KUALA LUMPUR, Sept 4 (Reuters) - Malaysia began culling about 50,000 pigs in southern Malacca state on Tuesday following complaints about the stench and pollution the animals had caused, officials said, but denied there had been a disease outbreak.
Ethnic Chinese in multiracial Malaysia relish pork, but the country's majority Muslim population frowns on consumption of the meat.
"The operation has started and within 12 hours they have to slaughter close to 50,000 pigs," said a veterinary department official in the administrative capital of Putrajaya.
"I think many farms were operating without proper licences and local people were complaining about the smell and water pollution."
Malacca does not want to emerge as Malaysia's biggest pig producer, with a swine population estimated at 160,000, state chief minister Mohamad Ali Rustam said last month, according to media reports.
Farmers said the pigs were perfectly healthy and did not cause any pollution.
"We don't know if they are going to shoot the pigs or just bury them alive," said an official of the Federation of Livestock Farmers' Associations of Malaysia.
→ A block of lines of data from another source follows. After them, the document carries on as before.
(** C10. The filter returns a sub-list of elements of its input, and the
    tools that are not coordination tools are the same, in number and in
    order, before and after. *)
Theorem coordination_filter_frame
    (current original : list Tool) (existing_answers_available is_final_agent : bool) :
  _filter_coordination_tools_for_context current original
    existing_answers_available is_final_agent ⊆ current
  ∧ filter (λ t, ¬ is_coordination t)
      (_filter_coordination_tools_for_context current original
         existing_answers_available is_final_agent)
    = filter (λ t, ¬ is_coordination t) current.
Proof.
  split.
  - intros t Hin. by apply filtered_tool_inv in Hin as [? _].
  - rewrite filter_coordination_unfold.
    destruct (filter is_coordination current) as [|c cs] eqn:Hc; [done|].
    rewrite filter_app, <- Hc.
    rewrite (list_filter_filter _ (λ t, ¬ is_coordination t)).
    rewrite (list_filter_filter _ (is_preserved original _ _)).
    rewrite (list_filter_filter _ is_coordination).
    clear Hc.
    transitivity (filter (λ t, ¬ is_coordination t) current ++ []);
      [f_equal | by rewrite app_nil_r].
    + apply list_filter_iff. tauto.
    + induction current as [|x xs IH]; [done|].
      rewrite filter_cons. by rewrite decide_False by tauto.
Qed.

End CoordinationPolicy.

(** ** The fallback handler *)

Section Fallback.
Context `{C : Collaborators}.

Lemma stripped_not_layer_tool (h : Handler C) (t : Tool) :
  Is_true (not_mcp_type t) → Is_true (not_registered h t) → ¬ layer_tool h t.
Proof.
  unfold not_mcp_type, not_registered, layer_tool.
  intros Htype Hname [Hmcp|(n & Hn & [f Hf])].
  - apply bool_decide_unpack in Htype. by apply Htype.
  - rewrite Hn in Hname. apply bool_decide_unpack in Hname. congruence.
Qed.
Lemma descendantRefs_shape (n : node) (h : handle) (r : elementRef) :
  In r (descendantRefs h n) ->
  isElement (target r) = true
  /\ exists deeper, deeper <> [] /\ position r = deeper ++ h.
Proof.
  revert h r. induction n as [d|d|tag attrs kids IH] using node_nested_ind;
    intros h r; simpl; try contradiction.
  intros H. destruct (@eachChild_shape _ _ _ _ IH H) as [Hel [deeper [j [_ Hpos]]]].
  split; [exact Hel|]. exists (deeper ++ [j]). split.
  - destruct deeper; discriminate.
  - rewrite Hpos, <- app_assoc. reflexivity.
Qed.

Lemma descendantRefs_shape_all (kids : list node) :
  Forall (fun kid => forall h r, In r (descendantRefs h kid) ->
                     isElement (target r) = true
                     /\ exists deeper, deeper <> [] /\ position r = deeper ++ h)
    kids.
Proof. apply Forall_forall. intros kid _ h r. apply descendantRefs_shape. Qed.

Lemma allElements_isElement (doc : document) (r : elementRef) :
  In r (allElements doc) -> isElement (target r) = true.
Proof.
  intros H. apply (@eachChild_shape _ _ _ _ (descendantRefs_shape_all _)) in H. tauto.
Qed.

(** *** Parents come first *)

Lemma eachChild_parentsFirst (kids : list node) (parent : handle) (index : nat) :
  Forall (fun kid => forall h, Spec.parentsFirst (descendantRefs h kid)) kids ->
  Spec.parentsFirst (eachChild descendantRefs parent index kids).
Proof.
  unfold Spec.parentsFirst. intros below_ordered. revert index.
  induction below_ordered as [|kid rest Hkid Hrest IH]; intros index;
    simpl; [constructor|].
  apply ForallOrdPairs_app.
  - destruct (isElement kid); [|constructor]. constructor; [|apply Hkid].
    apply Forall_forall. intros y Hy deeper. simpl.
    apply descendantRefs_shape in Hy as [_ [below [Hne Hpos]]].
    rewrite Hpos. intros E.
    assert (L : List.length (index :: parent)
                = List.length (deeper ++ below ++ index :: parent))
      by (rewrite <- E; reflexivity).
    rewrite !length_app in L. destruct below; [contradiction | simpl in L; lia].
  - apply IH.
  - intros x y Hx Hy deeper.
    assert (Hxpos : exists zx, position x = zx ++ index :: parent).
    { destruct (isElement kid); [|contradiction].
      destruct Hx as [<-|Hx]; [exists []; reflexivity|].
      apply descendantRefs_shape in Hx as [_ [zx [_ Hpos]]]. exists zx. exact Hpos. }
    destruct Hxpos as [zx Hxpos].
    apply (@eachChild_shape _ _ _ _ (descendantRefs_shape_all rest)) in Hy
      as [_ [zy [j [Hj Hypos]]]].
    rewrite Hxpos, Hypos. intros E.
    change (zx ++ index :: parent) with (zx ++ [index] ++ parent) in E.
    change (zy ++ j :: parent) with (zy ++ [j] ++ parent) in E.
    rewrite !app_assoc in E. apply app_inv_tail in E.
    apply app_inj_tail in E as [_ E]. lia.
Qed.

Lemma descendantRefs_parentsFirst (n : node) (h : handle) :
  Spec.parentsFirst (descendantRefs h n).
Proof.
  revert h. induction n as [d|d|tag attrs kids IH] using node_nested_ind; intros h;
    simpl; try constructor.
  apply eachChild_parentsFirst. exact IH.
Qed.

(** [querySelectorAll('*')] lists every parent before its children, and no
    element twice. *)
Lemma allElements_parentsFirst (doc : document) : Spec.parentsFirst (allElements doc).
Proof.
  apply eachChild_parentsFirst. apply Forall_forall. intros kid _ h.
  apply descendantRefs_parentsFirst.
Qed.

(** *** Identity of element objects *)

Lemma sameElement_true (a b : elementRef) :
  sameElement a b = true <-> position a = position b.
Proof.
  unfold sameElement. destruct (list_eq_dec Nat.eq_dec (position a) (position b));
    split; congruence.
Qed.
Variables (g : grid) (word : jsstring) (startRow startCol : Z) (direction : jsstring).

Lemma rowOf_0 : rowOf direction startRow 0 = startRow.
Proof. unfold rowOf. destruct (bool_decide _); simpl; lia. Qed.

Lemma colOf_0 : colOf direction startCol 0 = startCol.
Proof. unfold colOf. destruct (bool_decide _); simpl; lia. Qed.

(** What the first six steps leave when the candidate passes them. *)
Lemma passes_reaches_isolation_check :
  passesEarlierChecks g word startRow startCol direction ->
  exists res,
    checkLetters g startRow startCol direction 0 word (mkVerdict false [] [] NoReason)
      = Returned (inr res) /\
    canPlaceWord g word startRow startCol direction =
      (if hasWordsOnGrid g && (length (intersections res) =? 0)%nat
       then Returned (rejected res Isolated)
       else Returned (mkVerdict true (conflicts res) (intersections res) (why res))) /\
    length (intersections res) = crossingCount g startRow startCol direction 0 word.
Proof.
  intros (Hlen & Hdir & Hcells & Hfree).
  destruct (checkLetters_runs g startRow startCol direction word 0
              (mkVerdict false [] [] NoReason)) as [res Hres].
  { intros k ch Hk. destruct (Hcells k ch Hk) as (c & Hc & Hb & _). eauto. }
  exists res. split; [exact Hres|].
  destruct (checkLetters_end _ _ _ _ _ _ _ _ Hres) as (_ & _ & _ & Hconf & Hcross).
  simpl in Hconf, Hcross.
  assert (conflictCount g startRow startCol direction 0 word = O) as Hc0.
  { apply conflictCount_zero. intros k ch c Hk Hc.
    destruct (Hcells k ch Hk) as (c' & Hc' & _ & Hl). simpl in Hc. congruence. }
  assert (crossingCount g startRow startCol direction 0 word < length word)%nat as Hlt.
  { apply crossingCount_lt. exact Hfree. }
  split; [|exact Hcross].
  unfold canPlaceWord.
  destruct (Nat.ltb_spec (length word) 2); [lia|].
  unfold includes. rewrite bool_decide_eq_true_2 by exact Hdir. simpl negb.
  destruct word as [|ch0 rest] eqn:Hw; [simpl in Hlen; lia|].
  destruct (Hcells O ch0 eq_refl) as (c0 & Hc0' & _).
  unfold spanCell in Hc0'. rewrite rowOf_0, colOf_0 in Hc0'.
  rewrite (getCell_valid _ _ _ _ Hc0'). simpl negb. cbv iota.
  rewrite Hres.
  destruct (Nat.eqb_spec (length (intersections res)) (length (ch0 :: rest))); [lia|].
  rewrite Hconf, Hc0. reflexivity.
Qed.
(** The slice shown by the timer case, from the keys in the order the
    range over the set yields them. *)
Definition missing_slice (keys : list string) : list string :=
  let missingSlice := sort_Strings keys in
  let l := length missingSlice in
  if bool_decide (missingDepEventLimit < l)%nat then
    take (missingDepEventLimit + 1)
      (<[missingDepEventLimit :=
           Sprintf (quote X) "and %d more" [pretty (l - missingDepEventLimit)%nat]]>
         missingSlice)
  else missingSlice.

Definition missing_event (keys : list string) : structs.TaskEvent :=
  structs.SetDisplayMessage
    (Sprintf (quote X) "Missing: %s" [Join (missing_slice keys) ", "])
    (structs.NewTaskEvent (structs.TaskEventOf consulTemplateSourceName)).

(** The entries of the dirty events in the order the range over the map
    yields them. *)
Definition range_events (keys_of : gset string -> list string)
    (events : gmap string manager.RenderEvent)
  : list (string * manager.RenderEvent) :=
  omap (fun id => (fun event => (id, event)) <$> events !! id) (keys_of (dom events)).

(** One pass of the loop of [handleFirstRender]; [true] means the loop is
    left: the function returns, or its call of [onTemplateRendered]
    panicked.  [keys_of] is the order in which a range over a map with
    string keys yields the keys: those of the missing set in the timer
    case, those of the dirty events in the call of [onTemplateRendered]. *)
Definition gate_step (keys_of : gset string -> list string)
    (st : GateState) (i : GateInput) : GateState * list Call * bool :=
  match i with
  | GShutdown => (st, [], true)
  | GErr None => (st, [], false)
  | GErr (Some err) => (st, [Kill (template_failed err)], false)
  | GTemplateRendered events isRunning w =>
      if bool_decide (length events < size (lookup tm))%nat then (st, [], false)
      else
        let '(dirty, all_rendered) := mark_dirty events (dirtyEvents st) in
        let st1 := {| missingDependencies := missingDependencies st;
                      timer_armed := timer_armed st; dirtyEvents := dirty;
                      outstandingEvent := outstandingEvent st;
                      gate_env := gate_env st |} in
        if negb all_rendered then (st1, [], false)
        else if negb (bool_decide (size dirty = 0%nat)) && isRunning then
          let '(d, calls, _) :=
            onTemplateRendered w {| handledRenders := ∅; templateEnv := gate_env st |}
              0 (range_events keys_of dirty) in
          ({| missingDependencies := missingDependencies st;
              timer_armed := timer_armed st; dirtyEvents := dirty;
              outstandingEvent := outstandingEvent st;
              gate_env := templateEnv d |}, calls, true)
        else (st1, [], true)
  | GRenderEvent events =>
      let joinedSet := joined_set events in
      let old := default ∅ (missingDependencies st) in
      let different :=
        negb (bool_decide (size joinedSet = size old))
        || negb (bool_decide (joinedSet ⊆ old)) in
      if negb different then (st, [], false)
      else
        ({| missingDependencies := Some joinedSet;
            timer_armed := if outstandingEvent st then timer_armed st else true;
            dirtyEvents := dirtyEvents st;
            outstandingEvent := true;
            gate_env := gate_env st |}, [], false)
  | GTimer =>
      match missingDependencies st with
      | None =>
          ({| missingDependencies := None; timer_armed := false;
              dirtyEvents := dirtyEvents st; outstandingEvent := outstandingEvent st;
              gate_env := gate_env st |}, [], false)
      | Some missing =>
          ({| missingDependencies := Some missing; timer_armed := false;
              dirtyEvents := dirtyEvents st; outstandingEvent := false;
              gate_env := gate_env st |},
           [EmitEvent (missing_event (keys_of missing))], false)
      end
  end.

(** [handleFirstRender] over the inputs the select receives. *)
Fixpoint gate_loop (keys_of : gset string -> list string) (st : GateState)
    (inputs : list GateInput) : GateState * list Call * bool :=
  match inputs with
  | [] => (st, [], false)
  | i :: rest =>
      let '(st1, calls1, returned) := gate_step keys_of st i in
      if returned then (st1, calls1, true)
      else
        let '(st2, calls2, r) := gate_loop keys_of st1 rest in
        (st2, (calls1 ++ calls2)%list, r)
  end.

Definition handleFirstRender (keys_of : gset string -> list string)
    (tenv : gmap string string) (inputs : list GateInput)
  : GateState * list Call * bool :=
  gate_loop keys_of (gate_init tenv) inputs.

End Dispatcher.

(** ** Predicates used in the statements *)

(** The two sandbox tests of [parseTemplateConfigs], for one template. *)
Definition source_escapes (X : Outside) (tenv : gmap string string)
    (tmpl : structs.Template) : bool :=
  if decide (structs.SourcePath tmpl = "") then false
  else (ClientPath X tenv (structs.SourcePath tmpl) false).2.

Definition dest_escapes (X : Outside) (tenv : gmap string string)
    (tmpl : structs.Template) : bool :=
  if decide (structs.DestPath tmpl = "") then false
  else (ClientPath X tenv (structs.DestPath tmpl) true).2.

Definition count_calls (p : Call -> bool) (calls : list Call) : nat :=
  length (List.filter p calls).

Definition is_CloseShutdownCh (c : Call) : bool :=
  match c with CloseShutdownCh => true | _ => false end.
Definition is_RunnerStop (c : Call) : bool :=
  match c with RunnerStop => true | _ => false end.
Definition is_Restart (c : Call) : bool :=
  match c with Restart _ _ => true | _ => false end.
Definition is_Signal (c : Call) : bool :=
  match c with Signal _ _ => true | _ => false end.
Definition is_Exec (c : Call) : bool :=
  match c with Exec _ _ _ => true | _ => false end.

(** The inputs on which a loop returns.  The gate returns on the shutdown
    channel, and on a "template rendered" notification whose events are at
    least as many as the ids of the lookup and would all have rendered. *)
Definition is_gate_exit (tm : TaskTemplateManager) (i : GateInput) : Prop :=
  match i with
  | GShutdown => True
  | GTemplateRendered events _ _ =>
      (size (lookup tm) <= length events)%nat
      /\ forall id e, (id, e) ∈ events -> manager.LastWouldRender e <> 0
  | _ => False
  end.

Definition is_rerender_exit (i : RerenderInput) : Prop :=
  match i with
  | RShutdown | RDone => True
  | _ => False
  end.

(** An event the loop of [onTemplateRendered] does not skip. *)
Definition eligible (allRenderedTime : Time) (h : gmap string Time) (id : string)
    (event : manager.RenderEvent) : bool :=
  negb (first_time allRenderedTime event) && negb (already_handled h id event).

(** The templates of the events that are not skipped. *)
Definition dirty_templates (tm : TaskTemplateManager) (allRenderedTime : Time)
    (h : gmap string Time) (events : list (string * manager.RenderEvent))
  : list structs.Template :=
  flat_map (fun '(id, event) =>
              if eligible allRenderedTime h id event
              then default [] (lookup tm !! id) else []) events.

Definition is_noop (tmpl : structs.Template) : bool :=
  match structs.ChangeMode tmpl with
  | structs.TemplateChangeModeNoop => true
  | _ => false
  end.

Definition is_restart (tmpl : structs.Template) : bool :=
  match structs.ChangeMode tmpl with
  | structs.TemplateChangeModeRestart => true
  | _ => false
  end.

(** The largest of [start] and the given splays. *)
Definition max_splay_from (start : Duration) (tmpls : list structs.Template) : Duration :=
  foldl (fun acc tmpl => Z.max acc (structs.Splay tmpl)) start tmpls.

(** The largest of the given splays, and at least zero. *)
Definition max_splay (tmpls : list structs.Template) : Duration :=
  max_splay_from 0 tmpls.

Definition actionable (tmpls : list structs.Template) : list structs.Template :=
  List.filter (fun tmpl => negb (is_noop tmpl)) tmpls.

(** The call is one of the change actions. *)
Definition is_change_action (c : Call) : bool :=
  is_Restart c || is_Signal c || is_Exec c.

Definition restart_event : structs.TaskEvent :=
  {| structs.Type_ := structs.TaskRestartSignal; structs.FailsTask := false;
     structs.TaskSignal := None;
     structs.DisplayMessage := "Template with change_mode restart re-rendered" |}.

(** What the skip for events rendered before [allRenderedTime] writes to
    [handledRenders] over a whole scan. *)
Definition gate_writes (allRenderedTime : Time)
    (events : list (string * manager.RenderEvent)) (h : gmap string Time)
  : gmap string Time :=
  foldl (fun h '(id, event) =>
           if first_time allRenderedTime event then <[id := allRenderedTime]> h else h)
        h events.

(** The ids of the events that are not skipped, in order. *)
Definition eligible_ids (allRenderedTime : Time) (h : gmap string Time)
    (events : list (string * manager.RenderEvent)) : list string :=
  (List.filter (fun '(id, event) => eligible allRenderedTime h id event) events).*1.

Definition set_handling (ids : list string) (b : Batch) : Batch :=
  {| handling := ids; signal_set := signal_set b; scripts := scripts b;
     restart := restart b; splay := splay b |}.

Section Endings.

Variable X : Outside.
Variable tm : TaskTemplateManager.

(** The shape of the result of [onTemplateRendered], case by case. *)
Inductive Ending (w : World) (events : list (string * manager.RenderEvent))
    (h' : gmap string Time) (b : Batch)
  : gmap string Time -> list Call -> Outcome -> Prop :=
| End_nothing :
    shouldHandle b = false -> Ending w events h' b h' [] NothingToDo
| End_dropped :
    shouldHandle b = true -> 0 < splay b -> shutdown_fires w = true ->
    Ending w events h' b h' [] (Dropped (rand_Int63 w mod splay b))
| End_applied slept :
    shouldHandle b = true ->
    (splay b = 0 /\ slept = None
     \/ 0 < splay b /\ shutdown_fires w = false
        /\ slept = Some (rand_Int63 w mod splay b)) ->
    restart b || negb (handleChangeModeSignal_panics tm w (signal_set b)) = true ->
    Ending w events h' b (commit events (handling b) h')
      (if restart b then [Restart restart_event false]
       else handleChangeModeSignal X tm w (signal_set b)
            ++ handleChangeModeScript X w (scripts b))
      (Applied slept)
| End_nil_signal :
    shouldHandle b = true ->
    (splay b = 0 \/ 0 < splay b /\ shutdown_fires w = false) ->
    restart b = false ->
    handleChangeModeSignal_panics tm w (signal_set b) = true ->
    Ending w events h' b (commit events (handling b) h')
      (handleChangeModeSignal X tm w (signal_set b)) NilSignal.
"It is not fair, these pigs are healthy and they are not really a source of pollution because many farms do practice good waste disposal habits," said the official, who declined to be named.
In China, poor returns on pig raising and an unusually virulent outbreak of Porcine Reproductive and Respiratory Syndrome (PRRS), also known as blue ear disease, have reduced the nation's pig population and pushed up the cost of meat.